Love (and alchemy) in the present
While the broken timeline may seem frustrating at first, the plot makes good use of this artifice to better challenge the viewer about the destiny of the couple. A way of avoiding any classicism in the unfolding of what resembles a completely classic rom-com for a good hour, after Almut knocks down Tobias at the wheel.
Right away the genius idea of Love in the present answers… present via the casting of Andrew Garfield and Florence Pugh. Now accustomed to XXL projects, seeing the couple of actors share a certain alchemy and be as comfortable in moments of lightness (the first dinner, the first romantic emotions, etc.) as in drama would almost automatically lead to cinematic validation .
However, something will quickly get stuck in Love in the present : in addition to its narration operating back and forth without causing the necessary attachment that the weight of the years or chronological evolution usually generates (the BA BA of narrative progression), the shift of the story towards a fight with cancer ultimately serves as an emotional gimmick.
When pathos supplants emotion
After an episode of relapse (when, how and with what predictions, all this will be avoided given that neither the scenario nor the characters seem to be interested in these questions), Love in the present displays a program in automatic pilottrend “we want to make people cry in the cottages”. A contract fortunately not shared by the casting, absolutely impeccable from the first to the last scene, preferring authenticity to the narrative highlight of the story.
The most blatant example will undoubtedly be the global invisibility of Almut and Tobias’ child. : firstly at the heart of a central problem of the couple to know if parenthood would be reciprocal, the question will also be evacuated by the power of the ellipse to make this character an accessory supposed to bring the necessary gravitas.

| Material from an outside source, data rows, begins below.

(* ===== verification/Effects.v ===== *)
(** Programs that talk to API servers.

    The agent's handlers are sequential Go functions that issue requests
    (reads and writes through clients, events through recorders) and branch
    on the answers.  A handler is a value of [M S A]: a tree whose nodes are
    requests of a signature [S] and whose branches are the possible answers.
    Nothing is assumed about the answers: [exec p tr out] holds of every
    sequence of answers an API server, a stale cache or a broken network
    could give, and [run] executes a program against one concrete server. *)

From S2P Require Import Prelude.

(** ** Signatures and programs *)

Record sig : Type := Sig { req : Type; resp : req -> Type }.

Inductive prog (S : sig) (A : Type) : Type :=
| Ret (a : A)
| Call (r : req S) (k : resp S r -> prog S A).
Arguments Ret {S A} a.
Arguments Call {S A} r k.

Record event (S : sig) : Type := Ev { ev_req : req S; ev_resp : resp S ev_req }.
Arguments Ev {S} ev_req ev_resp.
Arguments ev_req {S} e.
Arguments ev_resp {S} e.

Definition M (S : sig) (A : Type) : Type := prog S (outcome A).

Section Programs.
Context {S : sig}.

Fixpoint pbind {A B} (p : prog S A) (k : A -> prog S B) : prog S B :=
  match p with
  | Ret a => k a
  | Call r c => Call r (fun x => pbind (c x) k)
  end.

Definition retM {A} (a : A) : M S A := Ret (Ok a).
Definition failM {A} (e : gerror) : M S A := Ret (Err e).
Definition panicM {A} (msg : string) : M S A := Ret (Panic msg).
Definition liftO {A} (o : outcome A) : M S A := Ret o.

Definition bindM {A B} (m : M S A) (k : A -> M S B) : M S B :=
  pbind m (fun o => match o with
                    | Ok a => k a
                    | Err e => Ret (Err e)
                    | Panic s => Ret (Panic s)
                    end).

(** The error of [m] as a value: [x, err := m]. *)
Definition tryM {A} (m : M S A) : M S (A + gerror) :=
  pbind m (fun o => Ret match o with
                        | Ok a => Ok (inl a)
                        | Err e => Ok (inr e)
                        | Panic s => Panic s
                        end).

(** [if err != nil { return fmt.Errorf("msg: %w", err) }] *)
Definition wrapM {A} (msg : string) (m : M S A) : M S A :=
  pbind m (fun o => Ret (wrapErr msg o)).

(** [for _, x := range l { ... }] with the loop-carried variables in [B]. *)
Fixpoint foldM {A B} (f : B -> A -> M S B) (b : B) (l : list A) : M S B :=
  match l with
  | [] => retM b
  | x :: l' => bindM (f b x) (fun b' => foldM f b' l')
  end.

(** ** Executions *)

Inductive exec {A} : prog S A -> list (event S) -> A -> Prop :=
| exec_ret a : exec (Ret a) [] a
| exec_call r k x tr a : exec (k x) tr a -> exec (Call r k) (Ev r x :: tr) a.

(** A server: how it answers a request and moves to its next state. *)
Definition server (W : Type) : Type := forall r : req S, W -> resp S r * W.

Fixpoint run {W A} (h : server W) (p : prog S A) (w : W) : list (event S) * A * W :=
  match p with
  | Ret a => ([], a, w)
  | Call r k =>
      let '(x, w') := h r w in
      let '(tr, a, w'') := run h (k x) w' in
      (Ev r x :: tr, a, w'')
  end.

(** Every request of every execution satisfies [P]. *)
Fixpoint always {A} (P : req S -> Prop) (p : prog S A) : Prop :=
  match p with
  | Ret _ => True
  | Call r k => P r /\ forall x, always P (k x)
  end.

End Programs.

Notation "'let*' x := m 'in' k" := (bindM m (fun x => k))
  (at level 10, x pattern, m at level 100, k at level 200) : go_scope.

(** Programs are taken apart by the lemmas below, not by reduction. *)
#[global] Arguments bindM {S A B} m k : simpl never.
#[global] Arguments tryM {S A} m : simpl never.
#[global] Arguments wrapM {S A} msg m : simpl never.

Definition requests {S} (tr : list (event S)) : list (req S) := ev_req <$> tr.

(** ** Lemmas *)

Section Facts.
Context {S : sig}.

Lemma exec_inv {A} (p : prog S A) tr a :
  exec p tr a ->
  match p with
  | Ret b => tr = [] /\ a = b
  | Call r k => exists x tr', tr = Ev r x :: tr' /\ exec (k x) tr' a
  end.
Proof. destruct 1; eauto. Qed.

Lemma exec_ret_inv {A} (a b : A) (tr : list (event S)) :
  exec (Ret a) tr b -> tr = [] /\ b = a.
Proof. apply (exec_inv (Ret a)). Qed.

Lemma exec_call_inv {A} (r : req S) (k : resp S r -> prog S A) tr a :
  exec (Call r k) tr a -> exists x tr', tr = Ev r x :: tr' /\ exec (k x) tr' a.
Proof. apply (exec_inv (Call r k)). Qed.

Lemma exec_pbind_inv {A B} (p : prog S A) (k : A -> prog S B) tr b :
  exec (pbind p k) tr b ->
  exists tr1 tr2 a, tr = tr1 ++ tr2 /\ exec p tr1 a /\ exec (k a) tr2 b.
Proof.
  revert tr. induction p as [a|r c IH]; intros tr H; simpl in H.
  - exists [], tr, a. eauto using exec.
  - apply exec_call_inv in H as (x & tr' & -> & H).
    apply IH in H as (tr1 & tr2 & a & -> & H1 & H2).
    exists (Ev r x :: tr1), tr2, a. eauto using exec.
Qed.

Lemma exec_pbind {A B} (p : prog S A) (k : A -> prog S B) tr1 tr2 a b :
  exec p tr1 a -> exec (k a) tr2 b -> exec (pbind p k) (tr1 ++ tr2) b.
Proof. induction 1; simpl; eauto using exec. Qed.

(** A sequence succeeds only through both of its parts, and fails or panics
    where one of them does. *)
Lemma exec_bindM_inv {A B} (m : M S A) (k : A -> M S B) tr o :
  exec (bindM m k) tr o ->
  (exists tr1 tr2 a, tr = tr1 ++ tr2 /\ exec m tr1 (Ok a) /\ exec (k a) tr2 o) \/
  (exists e, o = Err e /\ exec m tr (Err e)) \/
  (exists s, o = Panic s /\ exec m tr (Panic s)).
Proof.
  intros (tr1 & tr2 & [a|e|s] & -> & H1 & H2)%exec_pbind_inv; [left; eauto 10|right..].
  - left. apply exec_ret_inv in H2 as [-> ->]. rewrite app_nil_r. eauto.
  - right. apply exec_ret_inv in H2 as [-> ->]. rewrite app_nil_r. eauto.
Qed.

Lemma exec_bindM_ok_inv {A B} (m : M S A) (k : A -> M S B) tr b :
  exec (bindM m k) tr (Ok b) ->
  exists tr1 tr2 a, tr = tr1 ++ tr2 /\ exec m tr1 (Ok a) /\ exec (k a) tr2 (Ok b).
Proof. intros [?|[(? & ? & _)|(? & ? & _)]]%exec_bindM_inv; naive_solver. Qed.

Lemma exec_bindM {A B} (m : M S A) (k : A -> M S B) tr1 tr2 a o :
  exec m tr1 (Ok a) -> exec (k a) tr2 o -> exec (bindM m k) (tr1 ++ tr2) o.
Proof. intros H1 H2. unfold bindM. eapply exec_pbind; eauto. Qed.

Lemma exec_wrapM_inv {A} msg (m : M S A) tr o :
  exec (wrapM msg m) tr o -> exists o', exec m tr o' /\ o = wrapErr msg o'.
Proof.
  intros (tr1 & tr2 & o' & -> & H1 & [-> ->]%exec_ret_inv)%exec_pbind_inv.
  rewrite app_nil_r. eauto.
Qed.

Lemma exec_wrapM_ok_inv {A} msg (m : M S A) tr a :
  exec (wrapM msg m) tr (Ok a) -> exec m tr (Ok a).
Proof. intros (o & H & Ho)%exec_wrapM_inv. destruct o; naive_solver. Qed.

Lemma exec_wrapM {A} msg (m : M S A) tr o :
  exec m tr o -> exec (wrapM msg m) tr (wrapErr msg o).
Proof.
  intros H. rewrite <- (app_nil_r tr). eapply exec_pbind; eauto using exec.
Qed.

Lemma exec_tryM_inv {A} (m : M S A) tr o :
  exec (tryM m) tr o ->
  exists o', exec m tr o' /\
    o = match o' with Ok a => Ok (inl a) | Err e => Ok (inr e) | Panic s => Panic s end.
Proof.
  intros (tr1 & tr2 & o' & -> & H1 & [-> ->]%exec_ret_inv)%exec_pbind_inv.
  rewrite app_nil_r. eauto.
Qed.
(* ===== verification/Samples.v ===== *)
(** Concrete servers and objects on which theorems are evaluated. *)

From S2P Require Import Prelude Effects Kube Crypto ApiTypes Meta Metadata StateStore ObjectSyncer.

(** ** A server without memory

    Every write is accepted and answered with the object that was sent;
    nothing can be read back. *)

Definition echo {J : JsonLib} : server (S := kube) unit := fun r _ =>
  (match r return kresp r with
   | RGet _ _ _ => Err errNotFound
   | RList _ _ _ => Ok []
   | RCreate _ o | RUpdate _ o | RStatusUpdate _ o | RPatch _ o _ | RApply _ o _ _ => Ok o
   | RDelete _ _ _ | RCreateNamespace _ _ | RCreateSecret _ _ | RUpdateSecret _ _ => Ok tt
   | RKindFor _ g => Ok (GVK (gvr_group g) (gvr_version g) (gvr_resource g))
   | RGetNamespace _ _ => Err errNotFound
   | RListNamespaces _ _ => Ok []
   | RGetSecret _ _ => Err errNotFound
   | REvent _ _ _ _ => tt
   | RReadSelector _ => LSel ∅ []
   | RWriteSelector _ _ => tt
   | RGetCluster _ => Ok tt
   | RGetLogicalCluster _ _ => Ok None
   end, tt).

(** A server that keeps Secrets and forgets everything else. *)
Definition secretKey (n : NamespacedName) : string * string := (nn_namespace n, nn_name n).

Definition secretServer {J : JsonLib} : server (S := kube) (gmap (string * string) Secret) := fun r w =>
  match r return kresp r * gmap (string * string) Secret with
  | RGetSecret c n => (match w !! secretKey n with Some s => Ok s | None => Err errNotFound end, w)
  | RCreateSecret c s =>
      match w !! secretKey (sec_name s) with
      | Some _ => (Err errAlreadyExists, w)
      | None => (Ok tt, <[secretKey (sec_name s) := s]> w)
      end
  | RUpdateSecret c s =>
      match w !! secretKey (sec_name s) with
      | Some _ => (Ok tt, <[secretKey (sec_name s) := s]> w)
      | None => (Err errNotFound, w)
      end
  | r => ((echo r tt).1, w)
  end.

Module Sample.

Definition json := TreeJson.lib.
#[export] Existing Instance TreeJson.lib.
#[export] Instance path : PathJSON := JsonEnc.quote.

Definition meta (namespace name : string) (finalizers : option (list string)) (deletion : option Z) : ObjectMeta :=
  Meta name namespace (Some {[ "app" := "demo" ]}) None finalizers deletion (Some 100%Z) 3 [] "17" [] "uid-1" "" ∅.

Definition backup (namespace : string) (finalizers : option (list string)) (deletion : option Z) : Unstructured :=
  Obj "eksempel.no/v1" "Backup" (meta namespace "nightly" finalizers deletion)
    {[ "spec" := VObj {[ "schedule" := VStr "0 3 * * *" ]}; "status" := VObj {[ "phase" := VStr "Done" ]} ]}.

Definition kcpClient : client := Client KcpCluster CachedRead.
Definition serviceClient : client := Client ServiceCluster CachedRead.

Definition kcpSide (o : Unstructured) : syncSide := Side "2gz9" "root:team" kcpClient (Some o).
Definition serviceSide (o : option Unstructured) : syncSide := Side "" "" serviceClient o.

Definition stateBackend : kubernetesBackend :=
  MkKubernetesBackend (NN "kcp-system" "obj-state-2gz9-x") ∅ (serviceSide None).

Definition store : ObjectStateStore := newObjectStateStore (kubernetesBackend_iface stateBackend).

(** A store in memory that always answers the same. *)
Definition memoryStore (last : option Unstructured) : ObjectStateStore :=
  MkStore (fun _ => retM last) (fun _ _ _ => retM tt).

Definition creator : objectCreatorFunc := fun o => Ok (SetNamespace "tenant" o).

Definition syncer (ssa metadata : bool) (last : option Unstructured) : objectSyncer :=
  MkObjectSyncer "agent" creator ["status"] true false true metadata ∅ ∅ None (memoryStore last)
    syncSideSource false DeletePropagationUnset ssa.

#[export] Instance syncer_store ssa metadata last :
  SecretStore serviceClient (syn_stateStore (syncer ssa metadata last)).
Proof. by split. Qed.

Definition ctx : context := WithEventRecorder Background.

End Sample.
(* ===== verification/ObjectSyncerProofs.v ===== *)
(** Properties of the object syncer: what it may touch, in which order it
    acts, when it reports that it is done, and what it remembers. *)

From S2P Require Import Prelude Effects Kube Crypto Meta Metadata StateStore ObjectSyncer Samples.

(** ** Shared lemmas *)

Section Basics.
Context {J : JsonLib} (s : objectSyncer) (ctx : context).

Lemma deref_always P o : always (S := kube) P (deref o).
Proof. by destruct o. Qed.

Lemma recordEvent_always P source dest ty reason msg :
  (forall obj, P (REvent obj ty reason msg)) ->
  always (S := kube) P (recordEvent s ctx source dest ty reason msg).
Proof. intros H. unfold recordEvent, emitEvent. always_solve. Qed.

Lemma ensureNamespace_always (P : kreq -> Prop) c ns :
  P (RGetNamespace c ns) -> P (RCreateNamespace c ns) -> always (S := kube) P (ensureNamespace c ns).
Proof. intros. unfold ensureNamespace, getNamespace, createNamespace. always_solve. Qed.

(** The sides differ from the caller's by their objects alone. *)
Definition same_side (a b : syncSide) : Prop :=
  sd_client a = sd_client b /\ sd_clusterName a = sd_clusterName b /\
  sd_workspacePath a = sd_workspacePath b.

Lemma applyMutations_sides source dest tr source' dest' :
  exec (applyMutations s source dest) tr (Ok (source', dest')) ->
  tr = [] /\ same_side source' source /\ same_side dest' dest /\
  (is_Some (sd_object dest') <-> is_Some (sd_object dest)).
Proof.
  unfold applyMutations. intros H. destruct (syn_mutator s) as [mut|]; [|by exec_inv].
  exec_step. apply deref_inv in Hx as [-> _]. repeat exec_step.
  destruct (sd_object dest) eqn:Ed; repeat exec_step; simpl; split_and!; try done.
  by rewrite Ed.
Qed.

Lemma same_side_refl a : same_side a a.
Proof. done. Qed.

Lemma same_side_with_object o a : same_side (with_object o a) a.
Proof. done. Qed.

Lemma syncObjectSpec_side source dest tr b dest' :
  exec (syncObjectSpec s ctx source dest) tr (Ok (b, dest')) -> same_side dest' dest.
Proof.
  unfold syncObjectSpec. intros H. repeat exec_step.
  destruct a3 as [[b' d'] c']. assert (same_side d' dest) as Hd.
  { destruct a as [o|]; repeat exec_step; [|done]. case_decide; repeat exec_step; done. }
  destruct b'; repeat exec_step; done.
Qed.

Lemma syncObjectStatusForward_side source dest tr dest' :
  exec (syncObjectStatusForward s ctx source dest) tr (Ok dest') -> same_side dest' dest.
Proof.
  unfold syncObjectStatusForward. intros H.
  destruct (syn_syncStatusForward s), (sd_object dest); repeat exec_step; try done.
  destruct (negb _); repeat exec_step; try done.
  destruct (IsNotFound _); repeat exec_step; done.
Qed.

Definition claimSource (source : syncSide) (src : Unstructured) : M kube (bool * Unstructured) :=
  if syn_blockSourceDeletion s
  then wrapM "failed to add cleanup finalizer to source object"
         (ensureFinalizer (sd_client source) src deletionFinalizer)
  else retM (false, src).

Lemma claimSource_false source src tr src' :
  exec (claimSource source src) tr (Ok (false, src')) ->
  tr = [] /\ src' = src /\ (syn_blockSourceDeletion s = true -> deletionFinalizer ∈ GetFinalizers src).
Proof.
  unfold claimSource. intros H. destruct (syn_blockSourceDeletion s); [|by exec_inv].
  unfold ensureFinalizer in H. exec_step. case_decide as Hf; repeat exec_step.
  split_and!; [done..|]. set_solver.
Qed.

Lemma with_object_id side : with_object (sd_object side) side = side.
Proof. by destruct side. Qed.

End Basics.

#[local] Hint Resolve same_side_refl same_side_with_object : core.

Section Footprint.
Context {J : JsonLib} (s : objectSyncer) (ctx : context) (stateClient : client).
Context {HS : SecretStore stateClient (syn_stateStore s)}.

(** ** The requests one pass may send *)

(** What a pass over [source] and [dest] may ask of the servers. *)
Definition pass_request (source dest : syncSide) (r : kreq) : Prop :=
  match r with
  | RGet c _ _ | RCreate c _ | RUpdate c _ | RGetNamespace c _ | RCreateNamespace c _ =>
      c = sd_client dest
  | RApply c _ owner force =>
      c = sd_client dest /\ syn_useServerSideApply s = true /\ owner = fieldManager s /\ force = true
  | RStatusUpdate c _ =>
      (c = sd_client source /\ syn_syncStatusBack s = true) \/
      (c = sd_client dest /\ syn_syncStatusForward s = true)
  | RPatch c _ _ => c = sd_client dest
  | RGetSecret c _ | RCreateSecret c _ | RUpdateSecret c _ => c = stateClient
  | REvent _ _ _ _ => True
  | _ => False
  end.
(* ===== verification/Projection.v ===== *)
(** Projection of CRDs and related resources:
    [internal/projection/projection.go], with the fields of the
    CustomResourceDefinition type that the program reads or writes. *)

From S2P Require Import Prelude Kube ApiTypes.

(** ** CustomResourceDefinitions *)

Record CustomResourceSubresources : Type := MkSubresources {
  sub_Status : bool;
  (* the replica paths of the scale subresource *)
  sub_Scale : option (string * string)
}.

Record CustomResourceDefinitionVersion : Type := MkVersion {
  cv_Name : string;
  cv_Served : bool;
  cv_Storage : bool;
  (* [None]: no schema, [Some None]: a schema without an OpenAPI part *)
  cv_Schema : option (option value);
  cv_Subresources : option CustomResourceSubresources;
  (* printer columns and other fields the program passes through *)
  cv_Other : gmap string value
}.

Record CustomResourceDefinitionNames : Type := MkNames {
  cn_Plural : string;
  cn_Singular : string;
  cn_Kind : string;
  cn_ListKind : string;
  cn_ShortNames : option (list string);
  cn_Categories : option (list string)
}.

Record CustomResourceDefinitionSpec : Type := MkCRDSpec {
  cs_Group : string;
  cs_Names : CustomResourceDefinitionNames;
  cs_Scope : ResourceScope;
  cs_Versions : list CustomResourceDefinitionVersion;
  (* the conversion strategy *)
  cs_Conversion : option string
}.

Record CustomResourceDefinition : Type := MkCRD {
  crd_Name : string;
  crd_Annotations : option (gmap string string);
  crd_Generation : Z;
  (* types of the conditions that are true *)
  crd_Conditions : list string;
  crd_Spec : CustomResourceDefinitionSpec
}.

John Crowley knows how to highlight the nuanced performances of his formidable actors, but in a modest staging never fully filming the carnal dimension of the couple or never offering a real point of view, Love in the present annihilates any sense of urgency in life. A height therefore, especially when one of the pivotal moments is intended to be the shearing of a Florence Pugh giving herself to the camera, or even a final competitive move for the Bocuse d’Or.
No tears outside the screen
Should we stop living while fighting carcinoma? Or enjoy every second despite our failing health? A resolutely binary character therefore dominates in Love in the presentthe film however having the merit of avoiding a resolution within the constraints of the genre, despite the fact that the entire project tends towards this point of convergence. Here again, the impression of prefabricated emotion dominates in this drama which is too programmatic to convince. Fortunately, Florence and Andrew remain who we could follow for hours. Not enough to transcend the project, however!
Love in the Present will be released in cinemas on January 1, 2025
avis
5
tears without the marrow
Despite its duo of actors that we would like to follow to the ends of the earth, Love in the Present deviates from its lachrymal desires by the pathos which contaminates this quickly highlighted romantic chronicle. A chronological explosion which converges without gravitas towards an expected finality, fortunately well supported by the excellent Florence Pugh and Andrew Garfield…the true qualitative guarantees of Love in the Present!